One of the most fascinating stats coming out of that period is that, with the Lib Dems having only 9% of the MPs in Parliament, Clegg still delivered 70% of the Lib Dem manifesto including all four of the 'priority' policies promoted on the front cover of the manifesto. They also achieved other good things that weren't even in the manifesto, like Lynne Featherstone's same-sex marriage legislation.
Cameron by contrast, with 47% of the MPs, failed to deliver many of his signature manifesto promises such as abolishing the Human Rights Act, reducing net immigration to the tens of thousands, introducing the Snoopers Charter, etc.
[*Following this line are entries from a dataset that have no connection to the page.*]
(* ===== verification/PrivValSafety.v ===== *)
(** * The signer never signs twice

    Every sequence of signing requests, refusals and crashes, a crash being
    possible at any moment of a request, leaves released messages that agree
    wherever they are for the same height, round and step. *)

From Stdlib Require Import ZArith Lia.
From S2P Require Import Prelude Proto Validator BlockTypes SignBytes ProtoDecode ProtoRoundtrip.
From S2P Require Import ValidatorSetUpdate CommitVerify PrivVal.
From stdpp Require Import base gmap list option strings numbers sorting relations.

Local Open Scope Z_scope.

(** ** Heights, rounds and steps *)

Definition HRS : Type := Z * Z * Z.

Definition hrs_lt (a b : HRS) : Prop :=
  let '(h, r, s) := a in let '(h', r', s') := b in
  h < h' \/ (h = h' /\ (r < r' \/ (r = r' /\ s < s'))).

Lemma hrs_lt_trans a b c : hrs_lt a b -> hrs_lt b c -> hrs_lt a c.
Proof. destruct a as [[??]?], b as [[??]?], c as [[??]?]. simpl. lia. Qed.

Lemma hrs_lt_irrefl a : ~ hrs_lt a a.
Proof. destruct a as [[??]?]. simpl. lia. Qed.

Definition lssHRS (lss : FilePVLastSignState) : HRS := (lssHeight lss, lssRound lss, lssStep lss).

Lemma CheckHRS_spec lss h r s :
  match CheckHRS lss h r s with
  | Done (true, None) => lssHRS lss = (h, r, s) /\ exists sb sig, lssSignBytes lss = Some sb /\ lssSignature lss = Some sig
  | Done (false, None) => hrs_lt (lssHRS lss) (h, r, s)
  | Done (true, Some _) => False
  | Done (false, Some _) => True
  | Panic _ => lssSignature lss = None /\ lssSignBytes lss <> None
  end.
Proof.
  unfold CheckHRS, lssHRS. destruct (Z.ltb_spec h (lssHeight lss)); [done|].
  destruct (Z.eqb_spec (lssHeight lss) h); [|simpl; lia].
  destruct (Z.ltb_spec r (lssRound lss)); [done|]. destruct (Z.eqb_spec (lssRound lss) r); [|simpl; lia].
  destruct (Z.ltb_spec s (lssStep lss)); [done|]. destruct (Z.eqb_spec (lssStep lss) s); [|simpl; lia].
  subst. destruct (lssSignBytes lss), (lssSignature lss); naive_solver.
Qed.

#[global] Arguments hrs_lt : simpl never.

(** ** Messages *)

Section safety.
Context {ST : StdTime} {G : Gogo} {K : Signer} `{Crypto}.
Context (laws : StdTimeLaws ST) (glaws : GogoLaws ST G).

Inductive message :=
  | VoteMsg (chainID : bytes) (v : Vote)
  | ProposalMsg (chainID : bytes) (p : Proposal).

Definition voteStep (v : Vote) : Z := if vType v =? PrevoteType then stepPrevote else stepPrecommit.

Definition msgHRS (m : message) : HRS :=
  match m with
  | VoteMsg _ v => (vHeight v, vRound v, voteStep v)
  | ProposalMsg _ p => (pHeight p, pRound p, stepPropose)
  end.

Definition msgSignBytes (m : message) : outcome bytes :=
  match m with
  | VoteMsg c v => VoteSignBytes c (Vote_ToProto v)
  | ProposalMsg c p => ProposalSignBytes c (Proposal_ToProto (Some p))
  end.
Objectively, Clegg's 57 MPs were a pretty effective parliamentary unit, and yet it's fascinating how the Tory media helped shape a narrative that it was the Lib Dems who were facilitating a Tory government and not the other way around. I remember in 2010 after the coalition agreement was first published, a lot of the discussion was about how successful the Lib Dems had been - it's interesting how that perception evolved after five years of the media hammering voters with a different message.
@theinspectorst @i_am_not_a_robot @Syldon @jonne @kennethb Cameron did manage to commit the UK to allowing a minority of the electorate (37%) to force the UK to leave the EU.
Not during the Coalition years - that came after the Tories won a majority in 2015. The difference between the 2010-15 and the post-2015 government is perfect evidence of the outsized role that the Lib Dems had in government.